For the purpose of attacking the character for truthfulness of a witness,

(1) evidence that a witness other than an accused has been convicted of a crime shall be admitted, subject to Rule 403, if the crime was punishable by death or imprisonment in excess of one year under the law under which the witness was convicted, and evidence that an accused has been convicted of such a crime shall be admitted if the court determines that the probative value of admitting this evidence outweighs its prejudicial effect to the accused; and

(2) evidence that any witness has been convicted of a crime shall be admitted regardless of the punishment, if it readily can be determined that establishing the elements of the crime required proof or admission of an act of dishonesty or false statement by the witness.
FRE 609(B)
(b) Time limit.
Evidence of a conviction under this rule is not admissible if a period of more than ten years has elapsed since the date of the conviction or of the release of the witness from the confinement imposed for that conviction, whichever is the later date, unless the court determines, in the interests of justice, that the probative value of the conviction supported by specific facts and circumstances substantially outweighs its prejudicial effect. However, evidence of a conviction more than 10 years old as calculated herein, is not admissible unless the proponent gives to the adverse party sufficient advance written notice of intent to use such evidence to provide the adverse party with a fair opportunity to contest the use of such evidence.
FRE 609(C)
(c) Effect of pardon, annulment, or certificate of rehabilitation.

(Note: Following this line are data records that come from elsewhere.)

Lemma mac_text_roundtrip mac : length mac = 6%nat → bytes mac → parse_mac (mac_to_string mac) = Ok mac.
Proof.
  intros Hl Hb. unfold parse_mac, mac_to_string. change 58 with COLON. rewrite split_byte_join.
  - rewrite length_fmap, Hl. cbn [Nat.eqb negb]. apply mapR_fmap_id. intros b Hx.
    rewrite mac_byte_parse; [done|]. by apply (proj1 (Forall_forall _ _) Hb).
  - by destruct mac.
  - apply Forall_fmap. eapply Forall_impl; [exact Hb|]. intros b [H0 H1]. change (2 ^ 8) with 256 in H1.
    repeat (apply Forall_cons; split; [apply hex_digit_plain; [dlia|done]|]). constructor.
Qed.

(** ** Creating the pair *)

Section pair.
  Context {K : Type} {HK : NetKernel K} {HL : NetKernelLaws K}.
  Context (n x : list Z) (Hn : valid_name n) (Hx : valid_name x) (Hnx : n ≠ x).

Lemma drop_link_self y dm : links_wf dm → (∀ d, dm !! y = Some d → l_peer d ≠ None) →
  drop_link y dm !! y = None.
Proof.
  intros Hwf Hv. unfold drop_link. destruct (dm !! y) as [d|] eqn:Hd; [|done].
  destruct (l_peer d) as [p|] eqn:Hp; [|by destruct (Hv d)].
  destruct (Hwf y d Hd) as (_ & _ & Hpd). rewrite Hp in Hpd. destruct Hpd as [Hpy _].
  by rewrite lookup_delete_ne, lookup_delete_eq.
Qed.

Lemma drop_link_None y z dm : dm !! z = None → drop_link y dm !! z = None.
Proof. intros Hz. destruct (drop_link y dm !! z) as [d|] eqn:Hd; [|done]. apply drop_link_Some in Hd. congruence. Qed.

(** The links that stay. *)
Definition kept (dm : links) : links := drop_link n (drop_link x dm).

Definition pair_of (dm : links) (d e : link) : links := <[n := d]> (<[x := e]> dm).

Lemma create_or_replace_spec k : links_wf (devs k) → room (devs k) →
  (∀ y d, y = n ∨ y = x → devs k !! y = Some d → l_peer d ≠ None) →
  ∃ d e, new_end d x ∧ new_end e n ∧ links_wf (pair_of (kept (devs k)) d e) ∧
    runs (create_or_replace n x) k tt (pair_of (kept (devs k)) d e).
Proof.
  intros Hwf Hroom Hv. set (dm := devs k) in *. unfold runs, create_or_replace.
  assert (Hwf1 : links_wf (drop_link x dm)) by by apply drop_link_wf.
  assert (Hwf2 : links_wf (kept dm)) by by apply drop_link_wf.
  assert (Hkx : kept dm !! x = None).
  { apply drop_link_None, drop_link_self; [done|]. intros d. apply Hv. by right. }
  assert (Hkn : kept dm !! n = None).
  { apply drop_link_self; [done|]. intros d Hd. apply drop_link_Some in Hd. apply (Hv n d); [by left|done]. }
  assert (Hroom2 : room (kept dm)) by by apply drop_link_room, drop_link_room.
  assert (Hnew : ∀ k', devs k' = kept dm → ∃ d e, new_end d x ∧ new_end e n ∧
    links_wf (pair_of (kept dm) d e) ∧ runs (veth_create n x) k' tt (pair_of (kept dm) d e)).
  { intros k' Hk'. destruct (veth_create_fresh n x k') as (d & e & Hd & He & Hud & Hue & Hde & Hr);
      rewrite ?Hk'; try done. rewrite Hk' in *. exists d, e. split_and!; try done. by apply links_wf_new. }
  destruct (decide (is_Some (dm !! n) ∨ is_Some (dm !! x))) as [Hs|Hs].
  - destruct (veth_create_conflict n x k Hn Hx Hs) as (er & k1 & Hc & Hk1). fold dm in Hk1.
    destruct (link_delete_spec x k1 Hx) as (k2 & Hr2 & Hk2); [by rewrite Hk1|].
    destruct (link_delete_spec n k2 Hn) as (k3 & Hr3 & Hk3); [by rewrite Hk2, Hk1|].
    destruct (Hnew k3) as (d & e & Hd & He & Hwfp & k4 & Hr4 & Hk4); [by rewrite Hk3, Hk2, Hk1|].
    exists d, e. split_and!; try done. exists k4. split; [|done]. rewrite Hc.
    assert (Hconf : (match get_ifindex (view k1) n with Ok _ => true | _ => false end)
      || (match get_ifindex (view k1) x with Ok _ => true | _ => false end) = true).
    { destruct Hs as [[dn Hdn]|[dx Hdx]].
      - destruct (Hwf n dn Hdn) as (Hi & _). rewrite (get_ifindex_known k1 n dn); [done|by rewrite Hk1|apply Hn|done].
      - destruct (Hwf x dx Hdx) as (Hi & _). rewrite (get_ifindex_known k1 x dx), orb_true_r;
          [done|by rewrite Hk1|apply Hx|done]. }
    cbv zeta. rewrite Hconf. unfold when, infallible, km_map_err, mbind, KM_bind.
    by rewrite Hr2; cbn; rewrite Hr3; cbn; rewrite Hr4.
  - assert (Hkept : kept dm = dm).
    { unfold kept, drop_link. destruct (dm !! x) eqn:Ex; [by destruct Hs; right|].
      destruct (dm !! n) eqn:En; [by destruct Hs; left|done]. }
    destruct (Hnew k) as (d & e & Hd & He & Hwfp & k4 & Hr4 & Hk4); [by rewrite Hkept|].
    exists d, e. split_and!; try done. exists k4. by rewrite Hr4.
Qed.

(** Settings of one end leave the other alone. *)
Lemma pair_n dm d e : pair_of dm d e !! n = Some d.
Proof. apply lookup_insert_eq. Qed.
Lemma pair_x dm d e : pair_of dm d e !! x = Some e.
Proof. unfold pair_of. by rewrite lookup_insert_ne, lookup_insert_eq. Qed.
Lemma pair_set_n dm d e d' : <[n := d']> (pair_of dm d e) = pair_of dm d' e.
Proof. apply insert_insert_eq. Qed.
Lemma pair_set_x dm d e e' : <[x := e']> (pair_of dm d e) = pair_of dm d e'.
Proof. unfold pair_of. by rewrite insert_insert_ne, insert_insert_eq. Qed.

Lemma pair_wf dm d e d' e' : links_wf (pair_of dm d e) → l_index d' = l_index d → l_peer d' = l_peer d →
  l_index e' = l_index e → l_peer e' = l_peer e → links_wf (pair_of dm d' e').
Proof.
  intros Hwf ? ? ? ?. rewrite <- (pair_set_n dm d e'), <- (pair_set_x dm d e e').
  apply (links_wf_update n d); [apply (links_wf_update x e)|..]; rewrite ?pair_set_x, ?pair_n, ?pair_x; done.
Qed.

Lemma runs_eq {E A} (m : KM K E A) k a M M' : runs m k a M → M = M' → runs m k a M'.
Proof. by intros ? <-. Qed.

Lemma runs_infallible m k M : runs m k tt M → runs (infallible m) k tt M.
Proof. apply runs_map_err. Qed.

Evidence of a conviction is not admissible under this rule if (1) the conviction has been the subject of a pardon, annulment, certificate of rehabilitation, or other equivalent procedure based on a finding of the rehabilitation of the person convicted, and that person has not been convicted of a subsequent crime which was punishable by death or imprisonment in excess of one year, or (2) the conviction has been the subject of a pardon, annulment, or other equivalent procedure based on a finding of innocence.
FRE 609(D)
(d) Juvenile adjudications.
Evidence of juvenile adjudications is generally not admissible under this rule. The court may, however, in a criminal case allow evidence of a juvenile adjudication of a witness other than the accused if conviction of the offense would be admissible to attack the credibility of an adult and the court is satisfied that admission in evidence is necessary for a fair determination of the issue of guilt or innocence.
FRE 609(E)
(e) Pendency of appeal.
The pendency of an appeal therefrom does not render evidence of a conviction inadmissible. Evidence of the pendency of an appeal is admissible.